Cheaters Never Prosper—Or Do They?

Students can survive by cheating unless their professors enforce academic integrity standards. We presume such enforcement exists, but my personal experience suggests otherwise. Let’s be honest: professors face unpleasant consequences if they resist cheating, but no consequences if they look the other way. Professors respond to their incentive structure like other living beings.

I was naive to the culture of cheating when I was a student, so I was naive as a professor. My odyssey into the cheating world began when a student complained after an exam. She’d witnessed many infractions while I just sat there reading a book—everything from whispering to passing notes to passing a whole scantron test. I was tempted to dismiss her the way “tattlers” are often dismissed on the playground, but then she said the words I cannot forget: “It’s unfair to students who study.”

So I asked her for details, and she made it clear that this was not an isolated incident. From then on, I could not collect my salary in good conscience unless I did what I could to run a classroom with integrity.

It felt very awkward at first. I hated staring at the class during tests. Such surveillance seemed to violate campus norms, and I didn’t know what I’d do if I saw a lapse in integrity. I would rather be reading a book, but that wouldn’t be fair to students who study.

I looked to colleagues for support, but I got just the opposite. The professors I asked were quick to insist that preventing cheating is not their job. “I’m not a policeman,” they’d say. “It’s up to them if they want to learn.” They’d say this in almost the same words, which I found eerie. And they’d say it with high-mindedness, as if their indifference to cheating served a greater good.

I could not agree because I had young children. To me, it was not “up to them if they want to learn.” I wanted my children’s teachers to uphold academic integrity because I saw how easily bad habits take hold when permitted. That means I owed as much to other people’s children.

I focused on prevention. I created multiple versions of tests so that copying from a neighbor wouldn’t work, I spaced our seating during tests, and I methodically collected tests afterward so they couldn’t be shared with people coming for makeups. But each preventive measure led to another mode of cheating and another preventive measure. It reminded me of the roaches in my Manhattan apartment: the more you look, the more you see. In Manhattan, I had trained myself not to look. I averted my gaze so automatically that the roaches no longer existed for me. Is this what faculty do with cheating?

Despite my focus on prevention, I saw egregious evidence of cheating sometimes. Once I caught two students whispering during a test, and when I checked their scantron afterward, they had the same wrong answers for half of the questions. I couldn’t just ignore this, so I asked a colleague about the procedure for reporting it. She said, “you don’t want to report it.” I asked why, and she cited the paperwork. Was she really suggesting that I neglect my responsibility out of laziness? Or was there more that she wouldn’t say? I asked another colleague and got the same answer. So I went straight to the department chair and asked for the official policy.

Teachers are rewarded for lowering standards and threatened for upholding standards.
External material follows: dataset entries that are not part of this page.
(** * GreenSync traffic core: corridor simulation, live-weighted routing, SPaT replay

    A shallow embedding of [core/corridor.py], [core/graph.py],
    [core/optimizer.py] and [simulation/spat_engine.py], followed by the
    properties of the specification that are checked against it.

    Numbers.  Python floats are read as exact rationals ([Q]): a literal
    such as [0.6] is the rational 6/10 and the arithmetic does not round.
    Integers are [Z].  [math.sin] and [math.pi] are parameters of the
    corridor model.

    Dictionaries are stdpp [gmap]s, lists are lists, exceptions are the
    [Raise] branch of [res]. *)

From Stdlib Require Import QArith Qround Lqa Ascii.
From stdpp Require Import gmap strings list pretty.

Open Scope Q_scope.

(** ** Exceptions *)

Inductive exn : Type :=
  | IndexError
  | KeyError
  | TypeError
  | AttributeError
  | ValueError
  | ZeroDivisionError
  | FileNotFoundError
  | NetworkXNoPath
  | NodeNotFound.

Inductive res (A : Type) : Type :=
  | Ok (a : A)
  | Raise (e : exn).
Arguments Ok {A} a.
Arguments Raise {A} e.

#[global] Instance res_ret : MRet res := @Ok.

#[global] Instance res_bind : MBind res := fun A B k r =>
  match r with
  | Ok a => k a
  | Raise e => Raise e
  end.

#[global] Instance res_fmap : FMap res := fun A B f r =>
  match r with
  | Ok a => Ok (f a)
  | Raise e => Raise e
  end.

(** ** Python builtins on numbers *)

Module Py.

(** [x < y] *)
Definition ltb (x y : Q) : bool := negb (Qle_bool y x).

(** [max(a, b)]: [b] when [b > a], else [a]. *)
Definition max (a b : Q) : Q := if ltb a b then b else a.

(** [int(x)]: truncation toward zero. *)
Definition int (x : Q) : Z := Z.quot (Qnum x) (Zpos (Qden x)).

(** [x % m] on floats: the result has the sign of [m]. *)
Definition fmod (x m : Q) : Q := x - m * inject_Z (Qfloor (x / m)).

(** [round(x)]: nearest integer, ties to the even one. *)
Definition round (x : Q) : Z :=
  let f := Qfloor x in
  let r := x - inject_Z f in
  if ltb r (1 # 2) then f
  else if ltb (1 # 2) r then (f + 1)%Z
  else if Z.even f then f else (f + 1)%Z.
He told me which administrative department to get the forms from, and then said “but can’t you compromise?” I was taken aback by this comment because “compromise” implies that I was partially to blame. The word has a double meaning, of course, so if I compromised by neglecting to report it, I would ironically be compromising my integrity. In fact, I was glad to fill out the forms. It seemed a small price to pay for dumping the problem onto someone else’s lap.

In the midst of these events, the administration announced a new policy on cheating. It forbade any punishment of cheating unless the course syllabus includes a definition of cheating and a description of potential consequences.  Fine, I thought, and added that to my syllabus.

I asked colleagues how they were wording it and was shocked to find that no one intended to do it. They were effectively binding themselves to ignore cheating. And again, they’d present this as a virtue in almost identical words: “The students don’t think of it as cheating. They think of it as cooperating, and isn’t that really better than our individualistic culture?” I knew this mindset well, having spent my whole adult life in it. But I knew they were hiding behind the greater-good argument to protect themselves from the risk of conflict.

And I knew that the greater good was not really served. I saw how students had trouble with basic skills. I saw my own children, and the children of colleagues, slide into bad habits when there was no push-back. I lost confidence in our institution and took early retirement.

That was fifteen years ago, and since then, I’ve seen new hurdles appear in the path to academic integrity. For example, the quest for higher graduation and retention rates has led to the practice of publicly shaming professors who give Ds, Fs, and Ws. But there’s no shaming of professors who tolerate cheating to get off the DFW list. The implicit incentive structure is obvious.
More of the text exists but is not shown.